Extracted material section start

(* ===== verification/WccpConfig.v ===== *)
(** * What the WCCP commands and messages do to the groups

    The commands [wccp <n>] and [server <ip>] and the I_SEE_YOU messages, in
    every case, in terms of the list of groups that the state represents. *)
From Stdlib Require Import Decimal DecimalString.
From S2P Require Import Prelude Dll Tokens Cli Epoll Wccp WccpWire WccpGroups WccpHello.
#[local] Open Scope Z_scope.
#[local] Open Scope list_scope.

(** The parameter of [wccp]: one decimal number from 0 to 254, read by the Standard Library's
    parser of decimal numbers; a number that is not an [int] is undefined. *)
Definition group_number (parameters : list string) : outcome (option Z) :=
  match parameters with
  | [p] =>
      match NilEmpty.uint_of_string p with
      | Some d =>
          let n := Z.of_nat (Nat.of_uint d) in
          if 2 ^ 31 <=? n then Undef else Ret (if n <=? 254 then Some n else None)
      | None => Ret None
      end
  | _ => Ret None
  end.

(** [isstringdigits] and [atoi] against that parser. *)
Lemma digit_parsed c d :
  match digit c with
  | Some v => 0 <= v ∧ ∃ d', uint_of_char c (Some d) = Some d'
      ∧ ∀ acc, Z.of_nat (Nat.of_uint_acc d' acc) = Z.of_nat (Nat.of_uint_acc d (10 * acc + Z.to_nat v))
  | None => uint_of_char c (Some d) = None
  end.
Proof.
  destruct c as [[] [] [] [] [] [] [] []];
    match goal with |- context [digit ?c] => let v := eval vm_compute in (digit c) in change (digit c) with v end;
    cbv iota; try reflexivity.
  all: split; [lia|]; eexists; split; [reflexivity|]; intros acc.
  all: cbn [Nat.of_uint_acc]; rewrite Nat.tail_mul_spec; do 2 f_equal; lia.
Qed.

Lemma number_parsed p : ∀ acc,
  match NilEmpty.uint_of_string p with
  | Some d => isstringdigits p = true ∧ digits_value p (Z.of_nat acc) = Z.of_nat (Nat.of_uint_acc d acc)
  | None => isstringdigits p = false
  end.
Proof.
  induction p as [|c p IH]; intros acc; [done|]. cbn [NilEmpty.uint_of_string isstringdigits digits_value].
  unfold isdigit. destruct (NilEmpty.uint_of_string p) as [d|].
  - pose proof (digit_parsed c d) as H. destruct (digit c) as [v|].
    + destruct H as (Hv & d' & -> & Hd). rewrite bool_decide_true by eauto.
      destruct (IH (10 * acc + Z.to_nat v)%nat) as [H1 H2]. split; [done|]. rewrite Hd, <-H2. f_equal. lia.
    + rewrite H. by rewrite bool_decide_false by (by intros [? ?]).
  - assert (E : uint_of_char c None = None) by done. rewrite E. rewrite (IH 0%nat). by destruct (bool_decide _).
Qed.

Lemma group_number_code p : group_number [p] =
  if isstringdigits p then n ← atoi p; Ret (if (0 <=? n) && (n <=? 254) then Some n else None) else Ret None.
Proof.
  cbn [group_number]. pose proof (number_parsed p 0) as H. destruct (NilEmpty.uint_of_string p) as [d|].
  - destruct H as [-> H]. unfold atoi. change (Z.of_nat 0) with 0 in H. rewrite H. unfold Nat.of_uint.
    set (n := Z.of_nat _). assert (0 <= n) by lia.
    destruct (Z.leb_spec (2 ^ 31) n), (Z.ltb_spec n (2 ^ 31)); try lia; [done|]. cbn [mbind outcome_bind].
    by rewrite (proj2 (Z.leb_le 0 n)).
  - by rewrite H.
Qed.

(** The parameter of [server]: one dotted address. *)
Definition server_address (parameters : list string) : option Z :=
  match parameters with [p] => inet_pton p | _ => None end.

Lemma wccp_command s G ps y : represents s G → gheap s !! y = None →
  match group_number ps with
  | Ret (Some n) => ∃ s' x out, cli_enter_wccp_mode ps (Some y) s = Ret (s', CommandResult 0 (Some cli_wccp_mode) (Some x), out)
                    ∧ represents s' (enter_group n G) ∧ points_to_group s' x n
  | Ret None => cli_enter_wccp_mode ps (Some y) s = Ret (s, CommandResult 0 None None, cli_enter_wccp_help)
  | _ => cli_enter_wccp_mode ps (Some y) s = Undef
  end.
Proof.
  intros R Hy. destruct ps as [|p [|q ps]]; [done| |done]. rewrite group_number_code. destruct (isstringdigits p) eqn:Hp.
  2:{ cbn [cli_enter_wccp_mode]. by rewrite Hp. }
  destruct (atoi p) as [n| |] eqn:Hn; cbn [mbind outcome_bind].
  - destruct (Z.leb_spec 0 n), (Z.leb_spec n 254); cbn [andb]; [by apply (enter_group_refines s G y p n)|..];
      cbn [cli_enter_wccp_mode]; rewrite Hp, Hn; cbn [mbind outcome_bind];
      destruct (Z.leb_spec 0 n), (Z.leb_spec n 254); (lia || done).
  - cbn [cli_enter_wccp_mode]. by rewrite Hp, Hn.
  - unfold atoi in Hn. by destruct (_ <? _).
Qed.

Lemma server_command s G ps now z x n : represents s G → srvheap s !! z = None → points_to_group s x n →
  match server_address ps with
  | Some ip => ∃ s' out, cli_wccp_server ps (Some x) now (Some z) s = Ret (s', CommandResult 0 (Some cli_wccp_mode) (Some x), out)
               ∧ represents s' (on_group n (add_server ip now) G) ∧ points_to_group s' x n
  | None => cli_wccp_server ps (Some x) now (Some z) s
            = Ret (s, CommandResult 0 (Some cli_wccp_mode) (Some x), cli_wccp_server_help)
  end.
Proof.
  intros R Hz Hx. destruct ps as [|p [|q ps]]; [done| |done]. cbn [server_address].
  destruct (inet_pton p) as [ip|] eqn:Hip; [by apply (add_server_refines s G x n)|].
  cbn [cli_wccp_server]. by rewrite Hip.
Qed.

(** C35: the configuration commands.  [wccp <n>] enters the mode of group [n], created unless it
    is there; [server <ip>] in the mode of a group adds the server at the end of that group
    unless it is there, touches no other group, and stays in the mode.  Any other parameters
    change nothing: [wccp] then stays outside the mode, [server] stays in it.  Without a group
    [server] leaves the mode. *)
Theorem wccp_configuration s G ps now y z : represents s G → gheap s !! y = None → srvheap s !! z = None →
  match group_number ps with
  | Ret (Some n) => ∃ s' x out, cli_enter_wccp_mode ps (Some y) s = Ret (s', CommandResult 0 (Some cli_wccp_mode) (Some x), out)
                    ∧ represents s' (enter_group n G) ∧ points_to_group s' x n
  | Ret None => cli_enter_wccp_mode ps (Some y) s = Ret (s, CommandResult 0 None None, cli_enter_wccp_help)
  | _ => cli_enter_wccp_mode ps (Some y) s = Undef
  end ∧
  (∀ x n, points_to_group s x n →
   match server_address ps with
   | Some ip => ∃ s' out, cli_wccp_server ps (Some x) now (Some z) s = Ret (s', CommandResult 0 (Some cli_wccp_mode) (Some x), out)
                ∧ represents s' (on_group n (add_server ip now) G) ∧ points_to_group s' x n
   | None => cli_wccp_server ps (Some x) now (Some z) s
             = Ret (s, CommandResult 0 (Some cli_wccp_mode) (Some x), cli_wccp_server_help)
   end) ∧
  cli_wccp_server ps None now (Some z) s = Ret (s, CommandResult 0 None None, []).
Proof.
  intros R Hy Hz. split_and!; [by apply wccp_command| |done]. intros x n. by apply server_command.
Qed.

(** The demonstration: group 61 exists, its server 10.0.0.1 too; group 7 and 10.0.0.2 do not. *)
Definition demo_pointer : loc := 1%positive.

Lemma wccp_configuration_witness :
  (∃ s' x out, cli_enter_wccp_mode ["7"%string] (Some 2%positive) demo_wccp_state
     = Ret (s', CommandResult 0 (Some cli_wccp_mode) (Some x), out)
   ∧ represents s' (demo_groups ++ [Group 7 0 [] []]) ∧ points_to_group s' x 7) ∧
  (∃ s' out, cli_wccp_server ["10.0.0.2"%string] (Some demo_pointer) 100 (Some 2%positive) demo_wccp_state
     = Ret (s', CommandResult 0 (Some cli_wccp_mode) (Some demo_pointer), out)
   ∧ represents s' [Group 61 3 [demo_wccp_server; WccpServer 33554442 0 0 100] [demo_wccp_webcache]]
   ∧ points_to_group s' demo_pointer 61).
Proof.
  split.
  - exact (proj1 (wccp_configuration demo_wccp_state demo_groups ["7"%string] 0 2%positive 2%positive
             demo_represents eq_refl eq_refl)).
  - refine (proj1 (proj2 (wccp_configuration demo_wccp_state demo_groups ["10.0.0.2"%string] 100 2%positive 2%positive
             demo_represents eq_refl eq_refl)) demo_pointer 61 _).
    exists demo_wccp_group. by split.
Defined.

(** C36: a message from a server.  Whatever bytes are received, the handler does to the linked
    groups what [see_you] does to the list of groups: a message of another type, from an
    unknown server, or when there is no group 0, changes nothing; otherwise the server's
    router id is taken over, and if the change number differs it is taken over too and the
    first web cache listed joins the group.  A length or count that points past the buffer
    is followed there. *)
Theorem wccp_handler_refines s G m a z : represents s G → bytes m → a 0%nat = Some z → wcheap s !! z = None →
  match see_you m G with
  | Ret G' => ∃ s', wccp_handler s m a = Ret s' ∧ represents s' G'
  | Undef => wccp_handler s m a = Undef
  | Spin => wccp_handler s m a = Spin
  end.
Proof. intros R Hm Ha Hz. exact (handler_refines s G m a z R Hm Ha Hz). Qed.

(** An I_SEE_YOU message: security, service [id], the router id component with [ip] and [rid],
    and a view with change number [cn], no routers and the web caches [ws] (44 bytes each),
    their number said to be [k]. *)
Definition see_you_message (id : Z) (ip rid cn k : Z) (ws : list Z) : buffer :=
  message WCCP2_I_SEE_YOU
    (component WCCP2_SECURITY_INFO (be32 0) ++ component WCCP2_SERVICE_INFO ([1; id; 0; 0] ++ zeros 20)
     ++ component WCCP2_ROUTER_ID_INFO (le32 ip ++ be32 rid ++ zeros 8)
     ++ component 4 (be32 cn ++ zeros 8 ++ be32 0 ++ be32 k ++ concat ((λ w, le32 w ++ zeros 40) <$> ws))).

Definition group_0 : list group := [Group 0 3 [demo_wccp_server] []].

(** The group named in the message plays no part; of two web caches one is added. *)
Example see_you_adds_first :
  see_you (see_you_message 61 16777226 9 4 2 [11; 12]) group_0
  = Ret [Group 0 4 [WccpServer 16777226 9 5 0] [WccpWebcache 11]].
Proof. vm_compute. reflexivity. Qed.

(** Two web caches announced, one sent: the second is read behind the message. *)
Example see_you_count_unchecked : see_you (see_you_message 0 16777226 9 4 2 [11]) group_0 = Undef.
Proof. vm_compute. reflexivity. Qed.

(** Without a group 0 no message has an effect. *)
Lemma see_you_needs_group_0 m G : has_group 0 G = false → see_you m G = Ret G ∨ see_you m G = Undef.
Proof.
  intros H. assert (F : find_group 0 G = None).
  { unfold find_group. destruct (List.find _ G) as [g|] eqn:E; [|done]. apply find_some in E.
    unfold has_group in H. rewrite (proj2 (existsb_exists _ _)) in H by eauto. done. }
  unfold see_you. destruct (ld32 m 0) as [t| |] eqn:E0; cbn [mbind outcome_bind]; [|by right|by destruct (ld32_not_Spin m 0)].
  destruct (negb _); [by left|].
  destruct (ld16 m 10) as [l| |] eqn:E1; cbn [mbind outcome_bind]; [|by right|by destruct (ld16_not_Spin m 10)].
  destruct (ld32 m 12) as [v| |] eqn:E2; cbn [mbind outcome_bind]; [|by right|by destruct (ld32_not_Spin m 12)].
  destruct (rd m _) as [i| |] eqn:E3; cbn [mbind outcome_bind]; [|by right|by destruct (rd_not_Spin m _ E3)].
  rewrite F. by left.
Qed.

(** * What the threads do to the state

    The CLI clients give the two commands; the WCCP thread handles messages and, in its
    wake-ups, gives the servers their turns.  A mode's data pointer is one that [wccp]
    returned; groups and servers are never freed.  The code takes no lock: that the accesses
    of two moves do not mix is an assumption here, and [racing_groups_duplicate] shows that
    the program needs it. *)
Inductive wccp_step : epoller wccpstate → epoller wccpstate → Prop :=
  | step_wccp ps y st s' r out : gheap (app st) !! y = None →
      cli_enter_wccp_mode ps (Some y) (app st) = Ret (s', r, out) → wccp_step st (set_app st s')
  | step_server ps x now z st s' r out : is_Some (gheap (app st) !! x) → srvheap (app st) !! z = None →
      cli_wccp_server ps (Some x) now (Some z) (app st) = Ret (s', r, out) → wccp_step st (set_app st s')
  | step_message m a z st s' : bytes m → a 0%nat = Some z → wcheap (app st) !! z = None →
      wccp_handler (app st) m a = Ret s' → wccp_step st (set_app st s')
  | step_turn time t st x y st' : is_Some (gheap (app st) !! x) →
      server_turn time t st (Some x) (Some y) = Ret (Some st') → wccp_step st st'.

(** A group: its number fits the command's range, no server and no web cache is there twice. *)
Definition group_ok (g : group) : Prop :=
  0 <= gr_id g <= 254 ∧ NoDup (ipaddress <$> gr_servers g) ∧ NoDup (wc_ipaddress <$> gr_webcaches g).
Definition groups_ok (G : list group) : Prop := NoDup (gr_id <$> G) ∧ Forall group_ok G.

Lemma existsb_not_in {A} (f : A → Z) n l : existsb (λ v, f v =? n) l = false → n ∉ f <$> l.
Proof.
  intros H (v & -> & Hv)%list_elem_of_fmap. assert (existsb (λ w, f w =? f v) l = true); [|congruence].
  apply existsb_exists. exists v. split; [by apply list_elem_of_In|]. apply Z.eqb_refl.
Qed.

Extracted material section end

Exercise goal - Once you find the string "local" in a line of the records, copy that line.

Answer space -
#[local] Open Scope Z_scope.
#[local] Open Scope list_scope.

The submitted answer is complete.